Create a new Unity project in Unity Hub with the universal render pipeline, then set up a scene with a scaled plane and checker material. Begin building the character controller.
Add a character controller to handle collisions and gravity in unity, perform manual ground checks with physics overlap sphere, and fine-tune collider properties and gravity for stable player movement.
Implement an environment scanner to detect obstacles ahead and trigger height-based actions like step up, jump up, and climate action, using target matching to reuse animations across heights.
Explore obstacle height detection in a Unity parkour system by casting a height recast from five meters above the forward hit point, downward to measure obstacle height and guide actions.
The buckle controller selects parkour actions by obstacle height using mean height and max height thresholds, enabling step up or jump up actions, with scriptable actions and an asset menu.
The section demonstrates an extensible parkour action system in Unity, letting you add actions from a menu, enter details, and assign animations, with a challenge to add more from maximal.
Implement ledge movement in Unity parkour, stopping forward motion at a ledge while allowing side and backward movement, and enable jumping from the ledge with the jump input.
Improve ledge movement by using three recasts to check the ledge width, preventing feet from leaving the ledge, and introducing a reusable three-recast physics utility with origin and visualization.
Learn how to stop player input during the landing animation using a state machine behavior to toggle has control, and adjust jump down timing to prevent double jumps off ledges.

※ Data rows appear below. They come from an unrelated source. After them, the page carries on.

(** One turn of the iteration skips continuation bytes only. *)
Lemma runes_step a0 s1 :
  ∃ x k, runes (a0 :: s1) = x :: runes (drop k s1) ∧ ∀ i b, (i < k)%nat → s1 !! i = Some b → cont b = true.
Proof.
  assert (∀ lo hi b, 0x80 ≤ lo → hi ≤ 0xbf → between lo hi b = true → cont b = true) as HB.
  { unfold cont, between. intros lo hi b. rewrite !andb_true_iff, !Z.leb_le. lia. }
  assert (∀ b1 b2, rune3 a0 b1 b2 = true → cont b1 = true ∧ cont b2 = true) as H3.
  { unfold rune3. intros b1 b2 [H1 ->]%andb_true_iff. split; [|done].
    repeat case_match; try (by eapply HB; [..|exact H1]). by apply andb_true_iff in H1 as [_ ?]. }
  assert (∀ b1 b2 b3, rune4 a0 b1 b2 b3 = true → cont b1 = true ∧ cont b2 = true ∧ cont b3 = true) as H4.
  { unfold rune4. intros b1 b2 b3 [[H1 ->]%andb_true_iff ->]%andb_true_iff. split; [|done].
    repeat case_match; try (by eapply HB; [..|exact H1]). by apply andb_true_iff in H1 as [_ ?]. }
  destruct s1 as [|b1 s2]; simpl.
  { destruct (ascii a0); eexists _, 0%nat; (split; [reflexivity|]); intros; lia. }
  destruct (ascii a0); [eexists _, 0%nat; split; [reflexivity|intros; lia]|].
  destruct (rune2 a0 b1) eqn:E2.
  { eexists _, 1%nat. split; [reflexivity|]. intros [|i] b Hi; [|lia]. intros [= <-].
    unfold rune2 in E2. by apply andb_true_iff in E2 as [_ ?]. }
  destruct s2 as [|b2 s3]; [eexists _, 0%nat; split; [reflexivity|intros; lia]|].
  destruct (rune3 a0 b1 b2) eqn:E3.
  { eexists _, 2%nat. split; [reflexivity|]. apply H3 in E3 as [? ?].
    intros [|[|i]] b Hi; [..|lia]; by intros [= <-]. }
  destruct s3 as [|b3 s4]; [eexists _, 0%nat; split; [reflexivity|intros; lia]|].
  destruct (rune4 a0 b1 b2 b3) eqn:E4; [|eexists _, 0%nat; split; [reflexivity|intros; lia]].
  eexists _, 3%nat. split; [reflexivity|]. apply H4 in E4 as (? & ? & ?).
  intros [|[|[|i]]] b Hi; [..|lia]; by intros [= <-].
Qed.

(** Where a code point stands in a string, [runes] reads it: its first byte continues no
    sequence begun before it. *)
Lemma runes_reads r p q : rune_reads_back r = true → r ∈ runes (p ++ encode_rune r ++ q).
Proof.
  intros HR. unfold rune_reads_back in HR.
  assert (∃ b0 enc, encode_rune r = b0 :: enc ∧ cont b0 = false ∧ r ∈ runes ((b0 :: enc) ++ q)) as (b0 & enc & -> & HC & H0).
  { destruct (encode_rune r) as [|b0 [|b1 [|b2 [|b3 [|? ?]]]]]; try done; exists b0; eexists; (split; [reflexivity|]);
      repeat (apply andb_true_iff in HR as [HR ?]); repeat match goal with X : negb _ = true |- _ => apply negb_true_iff in X end;
      (split; [done|]); simpl; repeat match goal with X : _ = true |- _ => rewrite X | X : _ = false |- _ => rewrite X end;
      match goal with X : (_ =? r) = true |- _ => apply Z.eqb_eq in X; rewrite X; left end. }
  clear HR. induction p as [p IH] using (induction_ltof1 _ length). unfold ltof in IH.
  destruct p as [|a0 p]; [done|]. change ((a0 :: p) ++ (b0 :: enc) ++ q) with (a0 :: (p ++ (b0 :: enc) ++ q)).
  destruct (runes_step a0 (p ++ (b0 :: enc) ++ q)) as (x & k & -> & HK). right.
  destruct (le_lt_dec k (length p)) as [Hk|Hk].
  - rewrite drop_app_le by done. apply IH. rewrite length_drop. simpl. lia.
  - exfalso. specialize (HK (length p) b0 Hk). rewrite HC in HK. discriminate HK.
    rewrite lookup_app_r by done. by rewrite Nat.sub_diag.
Qed.

Lemma find_none_iff {A} (f : A → bool) l : find f l = None ↔ Forall (λ x, f x = false) l.
Proof.
  induction l as [|x l IH]; simpl; [done|]. rewrite Forall_cons, <-IH. destruct (f x); naive_solver.
Qed.

(** What the translator accepts has no invisible code point, wherever it would stand. *)
Lemma reject_complete strs s p q r :
  rejectSmugglingUnicode strs = None → s ∈ strs → sb s = p ++ encode_rune r ++ q → smuggled r = false.
Proof.
  unfold rejectSmugglingUnicode. rewrite find_none_iff, Forall_forall. intros HN Hs Es.
  destruct (smuggled r) eqn:E; [|done]. rewrite (HN r) in E; [done|]. apply list_elem_of_In, in_concat.
  exists (runes (sb s)). rewrite <-!list_elem_of_In.
  split; [by apply list_elem_of_fmap; exists s|]. rewrite Es. by apply runes_reads, smuggled_reads_back.
Qed.

(** ** What a translation is made of *)

Definition typed_as (s : structuredIntent) (tr : Translation) : Prop :=
  tl_Action tr = si_Action s ∧ tl_Resource tr = si_Resource s ∧ tl_Class tr = Class_of <$> si_Class s ∧
  tl_Quota tr = si_Quota s ∧
  (if decide (si_ObjectSeal s = "") then tl_ObjectSeal tr = None
   else ∃ b, decodeHex32 (si_ObjectSeal s) = Some b ∧ tl_ObjectSeal tr = Some b) ∧
  opaque_field (si_QuorumProof s) maxQuorumProofBytes = Some (tl_QuorumProof tr) ∧
  opaque_field (si_PlanBinding s) maxPlanBindingBytes = Some (tl_PlanBinding tr).

Definition quota_texts (q : option Quota) : list string :=
  match q with Some q => [q_Resource q; q_Operation q] | None => [] end.

Definition visible (strs : list string) : Prop := rejectSmugglingUnicode strs = None.
#[global] Instance visible_dec strs : Decision (visible strs).
Proof. unfold visible. apply _. Defined.
(** A window is sealed with its leaf, or nothing of it changes and the error is the one of the
    leaf. *)
Lemma sealLocked_spec ck a s t : in_i64 (ag_curID a + 1) →
  let '(r, a', s', t') := sealLocked ck (ag_curID a) a s t in
  match r with
  | None => seals a t [(ag_curID a, ag_curRec a)] a' t' ∧ ag_curRec a' = []
  | Some e => seals a t [] a' t' ∧ ag_curRec a' = ag_curRec a ∧ s' = s ∧
      (appendLeaf (ag_producer a) KindTelemetry (aggregateBytes (window_aggregate (ag_curID a) (ag_curRec a) a))
         (UnixNano (sc_leaf ck)) t) = (Some e, t')
  end.
Proof.
  intros HI. unfold sealLocked.
  pose proof (appendLeaf_observed (ag_producer a) KindTelemetry (aggregateBytes (window_aggregate (ag_curID a) (ag_curRec a) a))
    (UnixNano (sc_leaf ck)) t) as HO.
  destruct (appendLeaf _ _ _ _ _) as [[e|] t1]; destruct HO as (HL & _ & _).
  - split_and!; try done. split_and!; try done; [simpl; lia|]. exists []. by rewrite HL.
  - pose proof (store_batch_spec (ag_curID a) (sc_batch ck) (set_ag_stats (inc_leaf true (inc_sealed (ag_stats a)))
      (set_ag_stats (inc_sealed (ag_stats a)) a)) s t1) as HB.
    change (inc_leaf true (ag_stats (set_ag_stats (inc_sealed (ag_stats a)) a))) with (inc_leaf true (inc_sealed (ag_stats a))).
    destruct (store_batch _ _ _ _ _) as [[a2 s2] t2]. destruct HB as ((CP & CW & CK) & _ & _ & HL2 & _). split; [|done].
    split_and!; try done; [simpl; by rewrite i64_small|simpl; by rewrite !app_nil_r|].
    eexists. rewrite HL2, HL. split; done.
Qed.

Enable auto jumps in a Unity parkour system by using a ledge height threshold and a drop height limit to auto jump low ledges; high ledges still require jump input.
Build and visualize the climbing network by implementing a client point system with neighbor connections, two-way and one-way types, auto back-connection creation, and forward-vector visualization for outward ledges.
Implement ledge-to-ledge jumps in a Unity parkour system by importing hop animations (up, down, left, right) and configuring offsets. Map input directions to neighboring ledges for seamless transitions.
In this course, you’ll learn how to create a third-person parkour & climbing system in Unity and C# while learning important gameplay programming concepts.
We’ll create an advanced third-person controller that can traverse dynamic environments with parkour. It’s a common system in modern-day games like Assassins Creed, Watch Dogs, etc. But the mechanic itself has been there in lots of older games like Zelda Ocarina of Time. So it’s a perfect project for learning core game programming skills.
So we’ll be building all this step by step from scratch. We’ll start by making basic a third-person controller. We’ll not use any assets for it, we’ll build this from scratch because it’s a good way to learn the fundamentals of gameplay programming. and then we’ll implement the parkour system on top of it. We’ll create an environment scanner for detecting obstacles in front of the player and we’ll make the player perform different parkour actions dynamically based on the height and type of the obstacle. We’ll look at advanced animation techniques like target matching that will allow us to adapt the same animation to obstacles of different heights.
We’ll architect the parkour actions using scriptable objects in Unity so that they’re data-driven & can be created & modified by designers without touching the code. We'll also create a climbing system similar to the one that you see in games like Assassin's Creed.
By the end of this course, you’ll not just create this parkour system. But you’ll also learn essential game development skills and techniques that you can use throughout your career.